Moscow, 5 January 1999 (RFE/RL) -- As Russia entered what seems to be the longest winter holiday season of the past few years, a very symbolic event occurred: No sooner did the inhabitants of Ivangorod, a town on the Estonian border, start celebrating the New Year than they were flabbergasted to discover that no water would come out of their household taps. Because of unpaid bills, Estonia had cut the water supply to the town and refused to treat its sewage.
Some basic explanatory remarks about Russian holidays are needed here. If anyone thinks Russians went back to work yesterday (Jan. 4), refreshed after New Year's parties, they are utterly mistaken.
The country actually went out to celebrate at lunch time on Dec. 31 and isn't expected back until next Monday, Jan. 11. First, it was New Year's Eve and then came the following weekend. This Monday was also not a working day as Jan. 2, a traditional day off, fell on a Saturday and the government decided to compensate citizens for the unfortunate coincidence. Today and tomorrow are officially -- but only officially -- working days while Thursday, Jan. 7, is Orthodox Christmas. And then another gift from the government will come -- a non-working Friday to bridge the way to Saturday. Sunday was declared a working day, but it is hard to imagine who will show up.

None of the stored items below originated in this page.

Definition hit_of (d : Document number) : SearchHit number :=
  {| hit_score := Some 1%Z;
     hit_id := doc_id d;
     hit_metadata := JStr (doc_metadata d);
     hit_text := doc_text d;
     hit_vector := Some (doc_vector d) |}.

(** The service accepts every call.  It treats a filter as satisfied by
    every document, and answers a search with the first [top] documents of
    the index. *)
Definition memory : Backend number :=
  fun history c =>
    match c return string + reply c with
    | CreateOrUpdateIndex _ => inr tt
    | ListIndexes => inr []
    | GetIndex indexName =>
        match schema history indexName with
        | Some index => inr index
        | None => inl "index not found"
        end
    | DeleteIndex _ => inr tt
    | GetDocumentsCount indexName => inr (length (stored history indexName))
    | UploadDocuments _ _ => inr tt
    | MergeDocuments _ _ => inr tt
    | DeleteDocuments _ _ => inr tt
    | Search indexName _ options =>
        inr (map hit_of (take (so_top options) (stored history indexName)))
    end.

Definition is_upload (c : Call number) : bool :=
  match c with
  | UploadDocuments _ _ => true
  | _ => false
  end.

(** The service in memory, except that it answers the upload number [k]
    (counted from [0]) with the error [e]. *)
Definition failing_upload (k : nat) (e : string) : Backend number :=
  fun history c =>
    match c return string + reply c with
    | UploadDocuments _ _ =>
        if Nat.eqb (length (filter (fun c' => is_upload c' = true) history)) k
        then inl e
        else inr tt
    | c' => memory history c'
    end.

(** The service in memory, except that every search has the given
    results. *)
Definition answering (hits : list (SearchHit number)) : Backend number :=
  fun history c =>
    match c return string + reply c with
    | Search _ _ _ => inr hits
    | c' => memory history c'
    end.

Definition initial : AdapterState number :=
  {| st_trace := []; st_searchClients := ∅; st_uuids := 0 |}.

End Reference.

(** ** Vocabulary of the statements *)

Section vocabulary.
Context {number : Type} (rt : JSRuntime number) (be : Backend number).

Actually, this celebratory spirit took over the country as early as the Western Christmas (Dec. 25), and far too many business calls have remained unanswered ever since.
Now, back to that earlier matter -- running water. Russia's Ivangorod is separated from Estonia's Narva by the Narova river, and it's about the sole natural division line between the two. The cities were built as one. The smaller Ivangorod sends all its sewage to and gets one-quarter of its water supply from Narva.
Being small didn't prevent Ivangorod from piling up enormous unpaid water bills.
The water saga dragged on for seven years, that is, ever since Estonia regained independence after the breakup of the Soviet Union. Ivangorod's debts were repeatedly offset by deliveries of Russian goods (primarily energy), or restructured, or forgiven outright. As 1998 ended, Estonia looked at the water debt, now exceeding $1 million, and decided that enough was enough.
Ivangorod stayed without water for just two days: The city administration turned on four artesian water wells, located on Russian territory. The administration has not explained what prevented it from doing this over the past seven years.
Because of the lack of other significant news, the water row was reported by most functioning Russian media, but went largely unnoticed among the public. Russian TV channels have reduced the broadcasting time of daily news bulletins during the holidays and Western TV crews were busy sending pictures of crowds shooting fireworks and pouring champagne all over Red Square.
The comments on the celebrations, suggesting that Russians were defying the economic crisis with their unwary optimism, were challenged by a headline in the last pre-holiday issue of the business daily Kommersant (by the way, most Russian newspapers have ceased publication until Jan. 12). Rather than optimism, the paper described the feeling as "pofigism" -- a colloquial expression best translated as "utter carelessness."
Perhaps one explanation is that after seven years of painful economic transition and the financial crash of last August, even the most active part of the population is exhausted and frustrated. Many seem ready to give everything up and water it down with huge amounts of alcohol -- thanks to the opportunity provided by the season.
The question is whether these frustrated front-runners of Russia's capitalism are now poised to permanently join their less ambitious countrymen, those who gave up long ago or had not even started anything. Those -- like the officials in Ivangorod -- who hadn't quite believed that communism had actually ended and that they should take responsibility for their own well-being.
Back we go to the festivities calendar: A colleague -- a Moscow-based business reporter -- attempted to do a year-end report on the Russian steel industry. He spent five hours calling officials at the country's biggest steel mills. Only two -- Severstal and Magnitogorsk -- answered. The third -- Novolipets k-- called back when the responsible official dropped by his office at the end of the day. Is it a coincidence that, of the entire Russian steel industry, only Severstal and Magnitogorsk managed to maintain production amid the collapse of world markets, and Novolipetsk found a way to minimize losses -- while all other mills saw a plunge in output?
That observation could wake up those early celebrating steel-makers -- along with thirsty Ivangorod administrators. It could, if only they cared.